I hope someone can give me some insight on this. One of our clients have a Telkom MetroLN VPN to 5 of their branches, which will soon be replaced with Fiber connectivity. As such, the branches internet will be open. All the branches currently connect to a SAP server in Germany, via another VPN, and then also some servers in JHB via the VPN. 

I already have a MikroTik in HQ for routing everything and there's a Cisco Meraki firewall on the Germany VPN, which is managed by the German provider. I am not a Cisco engineer and never worked on one. But The Merkai demo seems fairly eary to use. And I do know some routing and have worked on MikroTik, Ubiquity, FreeBSD and Linux firewalls in the past. I have also worked on Cyberoam firewalls, which has now been acquired by Sophos.

The Cyberoam firewalls have Level 8 (user) filtering which is very nice. 

As an alternative, I see Kerio firewall does the same. But the client is not prepared to pay this price. 

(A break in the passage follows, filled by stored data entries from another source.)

(* ===== verification/Fold.v ===== *)
(** * Comptime folding: [eval.c], and the operators of [infer.c]

    The value of a literal ([parse_int_literal] of [type.c]), of a prefix operator, and the
    type and value of a binary operator from those of its operands.

    - An [int64_t] operation is on [Z] with the checks of the code; [l << r] keeps the low 64
      bits and [l >> r] is arithmetic, as GCC and Clang define them (the standard leaves the
      first undefined when the result does not fit).
    - [strtoull] is that of C17; [strtod] is an argument of what calls it.
    - A diagnostic is its format, without the arguments. *)

From Stdlib Require Import SpecFloat.
From S2P Require Import Prelude SyntaxKind InternPool Rows Values.
Import SyntaxKind InternPool Rows Values.

Module Fold.

#[local] Open Scope N_scope.

(** ** Types of operands *)

Definition unify_arith (a b : IpIndex) : IpIndex :=
  if (a =? IP_NONE) || (b =? IP_NONE) then IP_NONE
  else if a =? b then a
  else if ((a =? IP_INDEX_COMPTIME_INT_TYPE) && (b =? IP_INDEX_COMPTIME_FLOAT_TYPE)) ||
          ((b =? IP_INDEX_COMPTIME_INT_TYPE) && (a =? IP_INDEX_COMPTIME_FLOAT_TYPE))
  then IP_INDEX_COMPTIME_FLOAT_TYPE
  else if (a =? IP_INDEX_COMPTIME_INT_TYPE) && (is_concrete_int b || is_concrete_float b) then b
  else if (b =? IP_INDEX_COMPTIME_INT_TYPE) && (is_concrete_int a || is_concrete_float a) then a
  else if (a =? IP_INDEX_COMPTIME_FLOAT_TYPE) && is_concrete_float b then b
  else if (b =? IP_INDEX_COMPTIME_FLOAT_TYPE) && is_concrete_float a then a
  else IP_NONE.

Definition peer_unify (a b : IpIndex) : IpIndex :=
  if a =? IP_INDEX_NORETURN_TYPE then b
  else if b =? IP_INDEX_NORETURN_TYPE then a
  else if ip_is_error a || ip_is_error b then IP_INDEX_ERROR_TYPE
  else unify_arith a b.

Definition opkind_name (k : OreSyntaxKind) : string :=
  match k with
  | SK_PLUS => "+" | SK_MINUS => "-" | SK_STAR => "*" | SK_SLASH => "/" | SK_PERCENT => "%"
  | SK_STAR_STAR => "**" | SK_EQ_EQ => "==" | SK_BANG_EQ => "!=" | SK_LT => "<" | SK_LE => "<="
  | SK_GT => ">" | SK_GE => ">=" | SK_AMP_AMP => "&&" | SK_PIPE_PIPE => "||" | SK_AMP => "&"
  | SK_PIPE => "|" | SK_CARET => "^" | SK_SHL => "<<" | SK_SHR => ">>" | SK_BANG => "!"
  | SK_TILDE => "~" | _ => "?"
  end%string.

Definition type_from_lit_token (tk : OreSyntaxKind) : IpIndex :=
  match tk with
  | SK_INT_LIT => IP_INDEX_COMPTIME_INT_TYPE
  | SK_FLOAT_LIT => IP_INDEX_COMPTIME_FLOAT_TYPE
  | SK_TRUE_KW | SK_FALSE_KW => IP_INDEX_BOOL_TYPE
  | SK_BYTE_LIT => IP_INDEX_U8_TYPE
  | SK_STRING_LIT => IP_INDEX_STRING_SLICE_TYPE
  | SK_NIL_KW => IP_INDEX_NIL_TYPE
  | SK_UNREACHABLE_KW => IP_INDEX_NORETURN_TYPE
  | SK_ASM_LIT => IP_INDEX_VOID_TYPE
  | _ => IP_NONE
  end.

So what alternatives do I have? Some options I have been considering are PFSense, Untangle, Endian Firewall, Smoothwall (have used this in the past), etc installed on an enterprise grade server like SuperMicro / HP / Dell (??) / Intel / etc?


Requirements:
- To security the network from the outside, and inside unknown threads
- To offer inter-branch VPN, compatible with a MikroTik at HQ
- To offer at least Layer 8 firewalling, i.e. block Facebook / Youtube / etc from certain employees, and throttle stuff like Windows / Android / IOS updates. 
- Monitor network / bandwidth usage, both on the WAN (+ backup) and for individual users.
- WAN failover from the Fiber line to LTE (An LTE router would be fine). VRRP is probably not needed. 
- VOIP passthrough / QOS

There is no proxy, and possibly no need for it. Nor is there a Windows Active Directory / Kerberos / LDAP server. I don't think this is needed at this stage either. They do use SAMBA though.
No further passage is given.